SkywatchFriday: April is the Cruelest Month... (and a boy's thoughts turn to ARCHERY!)

T.S. Eliot could have been a Montana when, in his poem "The Wasteland," he wrote:
APRIL is the cruellest month, breeding
Lilacs out of the dead land, mixing
Memory and desire, stirring
Dull roots with spring rain.

Indeed. Our sunny moments are interspersed with popcorn snow and wind that cuts to the bone:

Still, it is spring, and time to get on with those resolutions--such as rediscovering the joys of archery (and come September, bowhunting):

I owe this to my former student, Jana Robertson. As the daughter (she's named for Ishi's tribe) of famed bowyer Dick Robertson of Robertson Stykbow, she is of course a bowhuntress. Her example, along with some of my friends and other former students around Butte, Montana, was just the push I needed.
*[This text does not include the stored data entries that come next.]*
(* ===== verification/Singleton.v ===== *)
(** * Singletons ([base/include/singleton.h])

    The threads of a program that call [GetInstance] and [DestroyInstance], as
    a transition system: each access to [instance_] and each lock or unlock of
    [mutex_] is one step of one thread, and the steps interleave as they like.
    An object is a pointer, 0 for null. *)

From S2P Require Import Prelude.

(** ** [DelayedSingleton] *)

Module Delayed.

(** Where a thread is; [Store] holds [temp]. *)
Inductive pc :=
  | Idle
  | Load            (** [GetInstance]: the load without the lock *)
  | Lock            (** before the lock *)
  | Test            (** the load in the condition *)
  | New             (** before [new (std::nothrow) T] *)
  | Store (temp : Z)
  | Return          (** before the last load, which is the result *)
  | DestroyLock     (** [DestroyInstance]: before the lock *)
  | DestroyStore.

(** [created]: the objects made; [destroys]: the [DestroyInstance] calls that
    stored null; [failures]: the allocations that failed; [results]: what
    [GetInstance] returned, the last first. *)
Record state := {
  instance_ : Z;
  mutex_ : option Z;
  threads : gmap Z pc;
  created : gset Z;
  destroys : Z;
  failures : Z;
  results : list (Z * Z);
}.

Definition start (tids : gset Z) : state :=
  {| instance_ := 0; mutex_ := None; threads := gset_to_gmap Idle tids; created := ∅; destroys := 0; failures := 0; results := [] |}.

Definition goto (t : Z) (p : pc) (s : state) : state :=
  {| instance_ := instance_ s; mutex_ := mutex_ s; threads := <[t := p]> (threads s); created := created s;
     destroys := destroys s; failures := failures s; results := results s |}.
Definition set_mutex (m : option Z) (s : state) : state :=
  {| instance_ := instance_ s; mutex_ := m; threads := threads s; created := created s;
     destroys := destroys s; failures := failures s; results := results s |}.
Definition atomic_store (p : Z) (s : state) : state :=
  {| instance_ := p; mutex_ := mutex_ s; threads := threads s; created := created s;
     destroys := destroys s; failures := failures s; results := results s |}.
Definition returns (t p : Z) (s : state) : state :=
  {| instance_ := instance_ s; mutex_ := mutex_ s; threads := <[t := Idle]> (threads s); created := created s;
     destroys := destroys s; failures := failures s; results := (t, p) :: results s |}.

Definition acquire (t : Z) (p : pc) (s : state) : option state :=
  match mutex_ s with
  | None => Some (goto t p (set_mutex (Some t) s))
  | Some _ => None
  end.

(** [new (std::nothrow) T]: a new object, or null. *)
Definition nothrow_new (t obj : Z) (s : state) : option state :=
  if obj =? 0 then
    Some {| instance_ := instance_ s; mutex_ := mutex_ s; threads := <[t := Store 0]> (threads s); created := created s;
            destroys := destroys s; failures := failures s + 1; results := results s |}
  else if bool_decide (obj ∈ created s) then None
  else Some {| instance_ := instance_ s; mutex_ := mutex_ s; threads := <[t := Store obj]> (threads s);
               created := {[obj]} ∪ created s; destroys := destroys s; failures := failures s; results := results s |}.

Inductive event :=
  | CallGet
  | CallDestroy
  | Step (obj : Z).    (** [obj]: what an allocation in this step gives *)

Definition GetInstance_step (t : Z) (p : pc) (obj : Z) (s : state) : option state :=
  match p with
  | Load => if negb (instance_ s =? 0) then Some (returns t (instance_ s) s) else Some (goto t Lock s)
  | Lock => acquire t Test s
  | Test => if instance_ s =? 0 then Some (goto t New s) else Some (goto t Return s)
  | New => nothrow_new t obj s
  | Store temp => Some (goto t Return (atomic_store temp s))
  | Return => Some (returns t (instance_ s) (set_mutex None s))
  | _ => None
  end.

Definition DestroyInstance_step (t : Z) (p : pc) (s : state) : option state :=
  match p with
  | DestroyLock => acquire t DestroyStore s
  | DestroyStore =>
      Some {| instance_ := 0; mutex_ := None; threads := <[t := Idle]> (threads s); created := created s;
              destroys := destroys s + 1; failures := failures s; results := results s |}
  | _ => None
  end.

Definition step (s : state) (ev : Z * event) : option state :=
  let '(t, e) := ev in
  p ← threads s !! t;
  match e, p with
  | CallGet, Idle => Some (goto t Load s)
  | CallDestroy, Idle => Some (goto t DestroyLock s)
  | Step obj, (DestroyLock | DestroyStore) => DestroyInstance_step t p s
  | Step obj, _ => GetInstance_step t p obj s
  | _, _ => None
  end.

Definition run : state -> list (Z * event) -> option state := run_steps step.

(** *** The invariant *)

Definition critical (p : pc) : bool := match p with Test | New | Store _ | Return | DestroyStore => true | _ => false end.
(** An object that is about to be stored. *)
Definition in_store (p : pc) : Z := if p is Store temp then Z.b2z (negb (temp =? 0)) else 0.

Definition locked (s : state) : Prop := forall t p, threads s !! t = Some p -> (critical p = true <-> mutex_ s = Some t).
(** The owner of the lock and where it is. *)
Definition owner (s : state) (p : pc) : Prop :=
  match mutex_ s with Some t => threads s !! t = Some p | None => p = Idle end.

Record good (p : pc) (s : state) : Prop := {
  good_count : Z.of_nat (size (created s)) <= destroys s + Z.b2z (negb (instance_ s =? 0)) + in_store p;
  good_null : match p with New => instance_ s = 0 | Store temp => instance_ s = 0 /\ (temp = 0 -> 0 < failures s) | Return => instance_ s = 0 -> 0 < failures s | _ => True end;
  good_instance : instance_ s = 0 \/ instance_ s ∈ created s;
  good_temp : if p is Store temp then temp = 0 \/ temp ∈ created s else True;
  good_results : forall t q, (t, q) ∈ results s -> if decide (q = 0) then 0 < failures s else q ∈ created s;
  good_counts : 0 <= failures s /\ 0 <= destroys s;
}.

Definition inv (s : state) : Prop := locked s /\ exists p, owner s p /\ good p s.

Lemma singleton_start_inv tids : inv (start tids).
Proof.
  split; [intros t p [_ <-]%lookup_gset_to_gmap_Some; split; done|]. exists Idle. split; [done|]. split; cbn; try done.
  - by left.
  - by intros t q ?%elem_of_nil.
Qed.

(** The thread [t] moves from [p] to [p'] and the lock goes from [mutex_ s] to
    [mutex_ s']. *)
Lemma moves s s' t p p' : inv s -> threads s !! t = Some p -> threads s' = <[t := p']> (threads s) ->
  (if critical p' then mutex_ s' = (if critical p then mutex_ s else Some t) else if critical p then mutex_ s' = None else mutex_ s' = mutex_ s) ->
  (critical p = true \/ critical p' = false \/ mutex_ s = None) ->
  (forall q, good q s -> (critical p = true -> q = p) -> (mutex_ s = None -> q = Idle) ->
     good (if critical p' then p' else if critical p then Idle else q) s') ->
  inv s'.
Proof.
  intros [Hl (q & Ho & Hg)] Ht Et Em' Hfree Hgood. pose proof (Hl t p Ht) as Htp. unfold owner in Ho.
  assert (if critical p' then mutex_ s' = Some t else if critical p then mutex_ s' = None else mutex_ s' = mutex_ s) as Em.
  { destruct (critical p'); [|done]. rewrite Em'. destruct (critical p); [by apply Htp|done]. }
  clear Em'. split.
  - intros u r. rewrite Et. destruct (decide (u = t)) as [->|Hu].
    + rewrite lookup_insert_eq. intros [= <-]. destruct (critical p'); [done|]. split; [done|].
      destruct (critical p); rewrite Em; [done|]. by intros ?%Htp.
    + rewrite lookup_insert_ne by done. intros Hur. pose proof (Hl u r Hur) as Hur'.
      destruct (critical p'); [|destruct (critical p) eqn:Ep]; rewrite Em; [| |done].
      * destruct Hfree as [Hc|[?|E]]; [|done|rewrite E in Hur'; naive_solver]. apply Htp in Hc. rewrite Hc in Hur'. naive_solver.
      * rewrite (proj1 Htp eq_refl) in Hur'. naive_solver.
  - eexists. split; [|apply (Hgood q); [done| |]].
    + unfold owner. destruct (critical p'); [by rewrite Em, Et, lookup_insert_eq|]. destruct (critical p); rewrite Em; [done|].
      destruct (mutex_ s) as [u|]; [|done]. rewrite Et, lookup_insert_ne; [done|]. intros <-. by discriminate (proj2 Htp eq_refl).
    + intros Hc%Htp. rewrite Hc in Ho. congruence.
    + intros E. by rewrite E in Ho.
Qed.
Having bowhunted from c. 1970 to 1985 (and having shot varsity archery while at Drexel U), I knew my piles (arrow points) from my cocks (index feathers).
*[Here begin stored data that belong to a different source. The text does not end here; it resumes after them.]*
(* ===== verification/RefRacePromote.v ===== *)
(** * Concurrent promotion keeps the invariant

    The steps of [AttemptIncStrongRef], of [wptr::promote] after it and of
    [wptr::GetRefPtr]. *)

From S2P Require Import Prelude RefRace RefRaceInv RefRaceSteps.

(** Whoever holds a [wptr] of the object is not its creator any more. *)
Lemma wptr_not_raw ext s t p : inv ext s -> threads s !! t = Some p -> 1 <= msum s_live (wrcs s) ->
  raws s = 0 /\ lasts s = 0 /\ released s = false.
Proof. intros Hi Ht Hl. know_sums Hi Ht. open_sums. bools s; tidy; try lia; split_and!; lia. Qed.

(** What the value of [atomicStrong_] says. *)
Lemma strong_initial ext s t p c : inv ext s -> threads s !! t = Some p -> rc s = Some c ->
  (atomicStrong_ c =? INITIAL_PRIMARY_VALUE) = never s /\ 0 <= atomicStrong_ c /\
  (never s = false -> 0 < atomicStrong_ c -> 0 < strongs s).
Proof.
  intros Hi Ht Hc. destruct (ok_counter ext s (inv_sums ext s Hi) c Hc) as [-> _]. know_sums Hi Ht.
  open_sums. destruct (never s) eqn:?; cbn [Z.b2z] in *; tidy; lia.
Qed.

(** A step that leaves the weak counters alone, by a thread that reads a [wptr]
    of [w]. *)
Ltac promote_quiet Hi Ht Hx Hpc :=
  quiet Hi Ht; first [apply Hpc|done|let v := fresh "v" in intros v; match goal with |- context[?w =? _] => destruct (Z.eqb_spec w v) as [<-|]; [rewrite Hx; by eexists|done] end|left; case_match; lia|idtac].

Lemma exchange_inv ext s t p w cur retry sp s' : inv ext s -> threads s !! t = Some p ->
  (p = P3 w cur /\ retry = P4 w \/ p = P5 w cur /\ retry = P6 w) ->
  exchange ext t w cur retry sp s = Some s' -> inv ext s'.
Proof.
  intros Hi Ht Hp E. destruct (inv_pcs ext s Hi t p Ht) as (_ & _ & _ & Hpc).
  assert (0 < borrows_weak w p + s_wptr w p) as Hu by (destruct Hp as [[-> _]|[-> _]]; cbn; rewrite Z.eqb_refl; lia).
  assert (makes w p = false) as Hm by (destruct Hp as [[-> _]|[-> _]]; done).
  destruct (wrc_used ext s t _ w Hi Ht Hu Hm) as (x & Hx & Hph & _ & _ & _ & Ho & Hl1).
  destruct (wptr_not_raw ext s t p Hi Ht Hl1) as (Hr & Hl & Hrel).
  apply (counter_read ext s t _ _ _ Hi Ht) in E as (c & Hc & E & Hck); [|by right].
  destruct (strong_initial ext s t p c Hi Ht Hc) as (Hin & Hpos & Hst).
  destruct (Z.eqb_spec (atomicStrong_ c) cur) as [Hcur|]; cbn [andb] in E.
  - destruct sp; cbn [negb] in E.
    + injection E as <-. destruct Hp as [[-> ->]|[-> ->]]; promote_quiet Hi Ht Hx Hpc.
    + injection E as <-. subst cur. unfold attempt_success. rewrite Hin.
      destruct Hp as [[-> ->]|[-> ->]]; destruct (never s) eqn:Hnv.
      * destruct Hpc as [_ Hpc]. by apply Z.eqb_eq in Hin.
      * rewrite (proj2 (Z.ltb_ge _ 0)), (proj2 (Z.eqb_neq _ 0)), andb_false_r by lia. cbn [orb]. specialize (Hst eq_refl (proj1 Hpc)). promote_quiet Hi Ht Hx Hpc.
      * destruct Hpc as [Hext Hcpos]. promote_quiet Hi Ht Hx Hpc.
      * destruct Hpc as [Hext Hpc]. rewrite (proj2 (Z.ltb_ge _ 0)), (proj2 (Z.eqb_neq _ 0)), andb_false_r by lia. cbn [orb]. specialize (Hst eq_refl Hpc). promote_quiet Hi Ht Hx Hpc.
  - injection E as <-. destruct Hp as [[-> ->]|[-> ->]]; promote_quiet Hi Ht Hx Hpc.
Qed.

(** Where [curCount] sends the thread. *)
Variant attempts (ext : bool) (w cur : Z) : pc -> Prop :=
  | attempts_first : 0 < cur /\ cur <> INITIAL_PRIMARY_VALUE -> attempts ext w cur (P3 w cur)
  | attempts_second : ext = false /\ 0 < cur -> attempts ext w cur (P5 w cur)
  | attempts_extended : ext = true -> attempts ext w cur (P7 w)
  | attempts_fail : attempts ext w cur (DW1 KEnd).

Lemma attempt_first_spec ext w cur : attempts ext w cur (attempt_first ext w cur).
Proof.
  unfold attempt_first, attempt_second.
  destruct (Z.ltb_spec 0 cur) as [Hcp|Hcp], (Z.eqb_spec cur INITIAL_PRIMARY_VALUE) as [Hci|Hci], ext; cbn [andb negb];
    first [by constructor|by subst cur].
Qed.

Lemma promote_inv ext s t p sp s' : inv ext s -> threads s !! t = Some p -> promote ext t p sp s = Some s' -> inv ext s'.
Proof.
  intros Hi Ht E. destruct (inv_pcs ext s Hi t p Ht) as (_ & _ & _ & Hpc).
  assert (forall w, 0 < borrows_weak w p + s_wptr w p -> makes w p = false ->
    exists x, wrcs s !! w = Some x /\ 0 < msum (fun _ => 1) (wrcs s) /\ 1 <= msum s_live (wrcs s)) as Hu.
  { intros w Hb Hm. destruct (wrc_used ext s t p w Hi Ht Hb Hm) as (x & Hx & _ & _ & _ & _ & Ho & Hl). by exists x. }
  destruct p as [| |?|?|?| | | | | | | | | | | | | | | | | |w|w cur|w cur|w|w cur|w|w|w|w|w]; try done; cbn in E;
    destruct (Hu w) as (x & Hx & Ho & Hl1); try (cbn; rewrite ?Z.eqb_refl; first [done|lia]); clear Hu;
    destruct (wptr_not_raw ext s t _ Hi Ht Hl1) as (Hr & Hl & Hrel); unfold on_wrc in E; rewrite ?Hx in E.
  - apply (counter_read ext s t _ _ _ Hi Ht) in E as (c & Hc & E & Hck); [|by right]. injection E as <-. promote_quiet Hi Ht Hx Hpc.
  - apply (counter_read ext s t _ _ _ Hi Ht) in E as (c & Hc & E & Hck); [|by right]. injection E as <-.
    destruct (attempt_first_spec ext w cur) as [Ha|Ha|Ha|]; promote_quiet Hi Ht Hx Ha.
  - by apply (exchange_inv ext s t (P3 w cur) w cur (P4 w) sp s' Hi Ht); [left|].
  - apply (counter_read ext s t _ _ _ Hi Ht) in E as (c & Hc & E & Hck); [|by right]. injection E as <-.
    destruct (attempt_first_spec ext w (atomicStrong_ c)) as [Ha|Ha|Ha|]; promote_quiet Hi Ht Hx Ha.
  - by apply (exchange_inv ext s t (P5 w cur) w cur (P6 w) sp s' Hi Ht); [right|].
  - apply (counter_read ext s t _ _ _ Hi Ht) in E as (c & Hc & E & Hck); [|by right]. injection E as <-.
    unfold attempt_second. destruct (Z.ltb_spec 0 (atomicStrong_ c)) as [Hcp|Hcp]; promote_quiet Hi Ht Hx (conj Hpc Hcp).
  - unfold on_object in E. rewrite (object_used ext s t _ Hi Ht) in E by (right; split; [done|cbn; lia]).
    apply (counter_read ext s t _ _ _ Hi Ht) in E as (c & Hc & E & Hck); [|by right].
    destruct (strong_initial ext s t _ c Hi Ht Hc) as (Hin & Hpos & Hst). cbn in Hpc.
    unfold attempt_success in E. rewrite Hpc, Hin, (proj2 (Z.ltb_ge _ 0)) in E by lia. cbn [orb andb negb] in E.
    destruct (never s) eqn:Hnv; injection E as <-; promote_quiet Hi Ht Hx Hl.
  - apply (counter_read ext s t _ _ _ Hi Ht) in E as (c & Hc & E & Hck); [|by right]. injection E as <-. promote_quiet Hi Ht Hx Hpc.
  - apply (counter_read ext s t _ _ _ Hi Ht) in E as (c & Hc & E & Hck); [|by right].
    rewrite (proj1 (proj2 (proj2 (proj2 Hck)))) in E by (apply (object_used ext s t _ Hi Ht); cbn; lia). injection E as <-. promote_quiet Hi Ht Hx Hpc.
  - apply (counter_read ext s t _ _ _ Hi Ht) in E as (c & Hc & E & Hck); [|by right]. injection E as <-. promote_quiet Hi Ht Hx Hpc.
Qed.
Growing up, the kids in my neighborhood often roved the fields and hills with bows. Some were homemade from a hickory stave, some were solid fiberglass from the hardware store. Arrows were whatever we could find and we shot 'til our fingers were sore. As I turned back to archery, these childhood memories became palpable.
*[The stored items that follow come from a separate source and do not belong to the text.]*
(** The sections of the table identify its cables. *)
Lemma CABLE_TABLE_sections (c c' : CableData.t float) :
  In c CABLE_TABLE -> In c' CABLE_TABLE ->
  CableData.section c = CableData.section c' -> c = c'.
Proof.
  intros Hc Hc' Hs. cbn [In CABLE_TABLE] in Hc, Hc'.
  repeat (destruct Hc as [<-|Hc]; [|]); try contradiction;
  repeat (destruct Hc' as [<-|Hc']; [|]); try contradiction;
  try reflexivity;
  exfalso; apply (f_equal Prim2SF) in Hs; vm_compute in Hs; discriminate Hs.
Qed.

(** C2 (as amended).  For a supply of positive finite voltage and a design
    current that is positive and finite, and two inputs identical except that
    the second has a strictly greater circuit length: on every cable of the
    table the voltage drop and its percentage computed by [calculateVD] for
    the second input are greater than or equal to those for the first;
    [calculateElectrical] returns for both, and when it selects the same
    section for both, the voltage drop and the percentage it returns for the
    second are greater than or equal to those for the first.  (When the
    longer circuit makes the loop move to a larger section, nothing is said:
    the drop returned can be smaller.) *)
Theorem voltage_drop_monotone_same_cable (input : CalcInput.t float) (length' : float) :
  (ofQ 0 <? CalcInput.voltage input) = true -> (CalcInput.voltage input <? infinity) = true ->
  (ofQ 0 <? Ib input) = true -> (Ib input <? infinity) = true ->
  (CalcInput.length input <? length') = true ->
  (forall cable, In cable CABLE_TABLE ->
     (VD.dV (calculateVD input cable)
      <=? VD.dV (calculateVD (withLength input length') cable)) = true
     /\ (VD.dVPercent (calculateVD input cable)
         <=? VD.dVPercent (calculateVD (withLength input length') cable)) = true)
  /\ exists r r' : CalcResult.t float,
       calculateElectrical input = Return r
       /\ calculateElectrical (withLength input length') = Return r'
       /\ (CalcResult.cableSection r = CalcResult.cableSection r' ->
           (CalcResult.voltageDrop r <=? CalcResult.voltageDrop r') = true
           /\ (CalcResult.voltageDropPercent r <=? CalcResult.voltageDropPercent r') = true).
Proof.
  intros Hv0 Hv HI0 HI Hlen.
  assert (Hvolt : positiveFinite (CalcInput.voltage input) = true)
    by (unfold positiveFinite; now rewrite Hv0, Hv).
  assert (Hcur : positiveFinite (Ib input) = true)
    by (unfold positiveFinite; now rewrite HI0, HI).
  apply ltb_leb in Hlen. split.
  - intros cable Hin. apply calculateVD_monotone; assumption.
  - destruct (calculateElectrical_returns input) as (j & k & c0 & c & _ & _ & Hs & Hrun).
    destruct (calculateElectrical_returns (withLength input length'))
      as (j' & k' & c0' & c' & _ & _ & Hs' & Hrun').
    eexists. eexists. split; [exact Hrun|]. split; [exact Hrun'|].
    apply settled_In in Hs, Hs'.
    replace (CalcResult.cableSection (sizeRest input c _ _)) with (CableData.section c)
      by (destruct input; reflexivity).
    replace (CalcResult.cableSection (sizeRest (withLength input length') c' _ _))
      with (CableData.section c') by (destruct input; reflexivity).
    intros Hsec. pose proof (CABLE_TABLE_sections c c' Hs Hs' Hsec) as <-.
    replace (CalcResult.voltageDrop (sizeRest input c _ _))
      with (VD.dV (calculateVD input c)) by (destruct input; reflexivity).
    replace (CalcResult.voltageDropPercent (sizeRest input c _ _))
      with (VD.dVPercent (calculateVD input c)) by (destruct input; reflexivity).
    replace (CalcResult.voltageDrop (sizeRest (withLength input length') c _ _))
      with (VD.dV (calculateVD (withLength input length') c)) by (destruct input; reflexivity).
    replace (CalcResult.voltageDropPercent (sizeRest (withLength input length') c _ _))
      with (VD.dVPercent (calculateVD (withLength input length') c))
      by (destruct input; reflexivity).
    apply calculateVD_monotone; assumption.
Qed.

(** Scenario A at 20 m and at 22 m meets the hypotheses of C2 as amended: the
    1.5 mm2 cable is selected at both lengths. *)
Lemma voltage_drop_monotone_scenarioA :
  exists r r' : CalcResult.t float,
    calculateElectrical scenarioA = Return r
    /\ calculateElectrical (withLength scenarioA (ofQ 22)) = Return r'
    /\ CalcResult.cableSection r = CalcResult.cableSection r'
    /\ (CalcResult.voltageDrop r <=? CalcResult.voltageDrop r') = true
    /\ (CalcResult.voltageDropPercent r <=? CalcResult.voltageDropPercent r') = true.
Proof.
  destruct (voltage_drop_monotone_same_cable scenarioA (ofQ 22))
    as (_ & r & r' & Hr & Hr' & Hsame); try (vm_compute; reflexivity).
  exists r, r'. split; [exact Hr|]. split; [exact Hr'|].
  assert (Hsec : CalcResult.cableSection r = CalcResult.cableSection r').
  { vm_compute in Hr, Hr'. injection Hr as <-. injection Hr' as <-. reflexivity. }
  split; [exact Hsec|]. exact (Hsame Hsec).
Defined.

End Length.

(** ** Comparisons in exact arithmetic *)

Section Exact.
Local Open Scope R_scope.

Lemma Rleb_true (x y : R) : x <= y -> Rleb x y = true.
Proof. intros. unfold Rleb. destruct (Rle_dec x y); [reflexivity|contradiction]. Qed.

Lemma Rleb_false (x y : R) : y < x -> Rleb x y = false.
Proof. intros. unfold Rleb. destruct (Rle_dec x y); [lra|reflexivity]. Qed.

Lemma Rltb_true (x y : R) : x < y -> Rltb x y = true.
Proof. intros. unfold Rltb. destruct (Rlt_dec x y); [reflexivity|contradiction]. Qed.


Lemma Reqb_true (x y : R) : x = y -> Reqb x y = true.
Proof. intros. unfold Reqb. destruct (Req_dec_T x y); [reflexivity|contradiction]. Qed.

Lemma Reqb_false (x y : R) : x <> y -> Reqb x y = false.
Proof. intros. unfold Reqb. destruct (Req_dec_T x y); [contradiction|reflexivity]. Qed.

End Exact.

(** * More properties of the code *)

(** ** The conductor engine, for every number system *)

Section EngineMore.
Context {F : Type} `{JSNumber F}.
Local Open Scope js_scope.

Lemma nth_CABLE_TABLE_last (c : CableData.t F) :
  nth_error CABLE_TABLE 11 = Some c -> CableData.section c = ofQ 120.
Proof. intros [= <-]. reflexivity. Qed.

Lemma sizeRest_fields (input : CalcInput.t F) (c : CableData.t F) (vd : VD.t F) (Iz : F) :
  let r := sizeRest input c vd Iz in
  CalcResult.cableSection r = CableData.section c
  /\ CalcResult.izCorrected r = Iz
  /\ CalcResult.voltageDrop r = VD.dV vd
  /\ CalcResult.voltageDropPercent r = VD.dVPercent vd
  /\ CalcResult.shortCircuitCurrent r
     = estimateShortCircuit (CalcInput.voltage input) (CalcInput.length input)
         (CableData.section c)
  /\ CalcResult.isIcnConform r
     = (CalcInput.breakerIcn input * ofQ 1000 >=? CalcResult.shortCircuitCurrent r)
  /\ CalcResult.isConform r
     = (VD.dVPercent vd <=? limit input) && (CalcInput.breakerRating input <=? Iz)
       && CalcResult.isIcnConform r
  /\ CalcResult.neutralSection r
     = neutralSectionOf (CalcInput.systemType input) (CableData.section c)
  /\ CalcResult.earthSection r = earthSectionOf (CableData.section c)
  /\ CalcResult.conduitSize r
     = conduitSizeOf (totalAreaOf (CalcInput.systemType input) (CableData.section c)
                        (CalcResult.neutralSection r) (CalcResult.earthSection r)).
Proof. destruct input. cbv zeta. repeat split; reflexivity. Qed.

(** The notes of a result, kind by kind. *)
Lemma sizeRest_notes (input : CalcInput.t F) (c : CableData.t F) (vd : VD.t F) (Iz : F) :
  let r := sizeRest input c vd Iz in
  existsb isVoltageDropNote (CalcResult.notes r) = (VD.dVPercent vd >? limit input)
  /\ existsb isBreakerAboveIzNote (CalcResult.notes r) = (CalcInput.breakerRating input >? Iz)
  /\ existsb isBreakerBelowIbNote (CalcResult.notes r)
     = (CalcInput.breakerRating input <? Ib input)
  /\ existsb isIcnNote (CalcResult.notes r) = negb (CalcResult.isIcnConform r)
  /\ existsb isHighCurrentNote (CalcResult.notes r) = (Ib input >? ofQ 100)
  /\ existsb isMotorCurveBNote (CalcResult.notes r)
     = LoadType_eqb (CalcInput.loadType input) motor
       && BreakerCurve_eqb (CalcInput.breakerCurve input) CurveB
  /\ existsb isLightingCurveDNote (CalcResult.notes r)
     = LoadType_eqb (CalcInput.loadType input) iluminacao
       && BreakerCurve_eqb (CalcInput.breakerCurve input) CurveD
  /\ existsb isSocketCurveBNote (CalcResult.notes r)
     = LoadType_eqb (CalcInput.loadType input) tomadas
       && BreakerCurve_eqb (CalcInput.breakerCurve input) CurveB.
Proof.
  destruct input as [st v p pf lt len m t g mat ins bc icn br].
  cbv zeta. unfold sizeRest.
  cbn [CalcResult.notes CalcResult.isIcnConform CalcInput.breakerRating CalcInput.loadType
       CalcInput.breakerCurve].
  unfold push_if, curveNote.
  set (I := Ib _). set (l := limit _).
  destruct (VD.dVPercent vd >? l), (br >? Iz), (br <? I), (I >? ofQ 100),
    (icn * ofQ 1000 >=? estimateShortCircuit v len (CableData.section c));
    destruct lt, bc; cbn; repeat split; reflexivity.
Qed.


(** X2.  A voltage drop above the limit is returned only on the largest
    section of the table, 120 mm2, and then with its note: the loop gives up
    on nothing smaller. *)
Theorem drop_above_limit_only_on_largest (input : CalcInput.t F) :
  exists r : CalcResult.t F,
    calculateElectrical input = Return r
    /\ existsb isVoltageDropNote (CalcResult.notes r)
       = (CalcResult.voltageDropPercent r >? limit input)
    /\ ((CalcResult.voltageDropPercent r >? limit input) = true ->
        CalcResult.cableSection r = ofQ 120).
Proof.
  destruct (calculateElectrical_returns input)
    as (j & k & c0 & c & _ & _ & (_ & Hk & _ & Hend) & Hrun).
  eexists. split; [exact Hrun|].
  destruct (sizeRest_fields input c (calculateVD input c) (getIz input c))
    as (Hsec & _ & _ & Hpct & _).
  rewrite Hpct, Hsec. split; [apply sizeRest_notes|].
  intros Hvd. destruct Hend as [Hok| ->].
  - rewrite Hok in Hvd. discriminate.
  - apply nth_CABLE_TABLE_last, Hk.
Qed.

(** X3.  When no cable of the table has a corrected ampacity at or above the
    proposed breaker rating, the engine still returns: the largest section,
    120 mm2, with [isConform] false. *)
Theorem exhausted_table (input : CalcInput.t F) :
  (forall cable, In cable CABLE_TABLE ->
     (getIz input cable >=? CalcInput.breakerRating input) = false) ->
  exists r : CalcResult.t F,
    calculateElectrical input = Return r
    /\ CalcResult.cableSection r = ofQ 120
    /\ (CalcResult.izCorrected r >=? CalcInput.breakerRating input) = false
    /\ CalcResult.isConform r = false.
Proof.
  intros Hnone.
  destruct (calculateElectrical_returns input)
    as (j & k & c0 & c & Hfit & _ & (Hjk & Hk & _ & _) & Hrun).
  eexists. split; [exact Hrun|].
  destruct (sizeRest_fields input c (calculateVD input c) (getIz input c))
    as (Hsec & HIz & _ & _ & _ & _ & Hconf & _).
  assert (Hin : In c CABLE_TABLE) by (eapply nth_error_In; eassumption).
  assert (j = 11)%nat.
  { destruct Hfit as [Hj [[Hc0 _]|[-> _]]]; [|reflexivity].
    rewrite (Hnone c0) in Hc0; [discriminate|eapply nth_error_In; eassumption]. }
  pose proof (nth_CABLE_TABLE_lt _ _ Hk).
  assert (k = 11)%nat by lia. subst k.
  rewrite Hsec, HIz, Hconf, (Hnone c Hin).
  split; [apply nth_CABLE_TABLE_last, Hk|]. split; [reflexivity|].
  rewrite andb_false_r. reflexivity.
Qed.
Job one: find a bow. That was a fun task, and thanks to the miracle of EBay I found an excellent deal on a lightly used Martin Savannah longbow (reflex-deflex) design:

Job two: assemble arrows. Though I shot cheap hardware-store wooden arrows as a kid, in later years for bowhunting I used fiberglass and for target archery I used aluminum. But I wanted to do this as "traditional archery" and that meant wooden sticks, dipped with several coats of gasket laquer (with a homemade dip-tube and gasket):

Hung to dry in the shower with the vent fan on:

And fletched with "real" feathers, that led to job three: shooting. Results have been encouraging. When I do everything right (draw, anchor, aim, squeeze back, release, and follow through) groups are pretty good up to about 25 yards:

I still have a lot of practicing to do between now and hunting season. Stay posted.

12 comments:

Naturegirl said...

EEEK!! All that snow in Spring and the arrows!! Surely you won't hunt our feathered friends or furry ones!No-o-o-o-o please!
naturegirl

Arija said...

Looks like you have some exciting times ahead.
Bonne chance Robin!

Magical Mystical Teacher said...

I have to confess that I don't miss snow in the spring at all!

STORYTELLER

The sky, whether deep blue or grey,
Has stories to tell every day;
So if the day’s clear,
Be sure to draw near—
The heavens know just what to say!


© 2011 by Magical Mystical Teacher


Climbing Skyward

Should Fish More said...

Cool. You can get multiple permits, and the freezer can be well-stocked. I look forward to your call that you need room to store antelope, deer and moose. Be happy to oblige, Pat.
Mike

Wolfy said...

Great post and pics, as always.

A Drexel man, eh? I spent a couple of years at Lehigh before ending up at Penn St.

Judy said...

And no complaints about sore muscles? You are either very brave, or very wise in you practice. And Mrs. ER must be very patient, with the arrows drying in the shower!

Janie said...

You're already impressive at target shooting, at least in my view. (I'm sure I couldn't even hit that block of ice!) Making your own arrows and hanging them in the shower sounds like like an interesting winter activity while you prepare for spring fun.

troutbirder said...

What fun! I do believe it was bowhunting for deer as a young teacher that I first learned the true basis of humility. :)

secret agent woman said...

I always thought February was the cruelest month.

Merri said...

we've had some bone-cutting-chilling april wind here too! makes me find a lot of things I can be catching up on indoors with a cup of coffee!
and I took a couple of archery classes in college. it was fun, but I was too shaky.
- The Equestrian Vagabond

Leslie said...

Really neat that you are making your own arrows. A lot of satisfaction in knowing your made them from beginning to end.

Archery Bow Stuff said...

That's really cool that you can make your own wooden arrows. Not many people that committed to traditional archery. Being a die hard bow hunter has it's advantages! Good day to you Sir!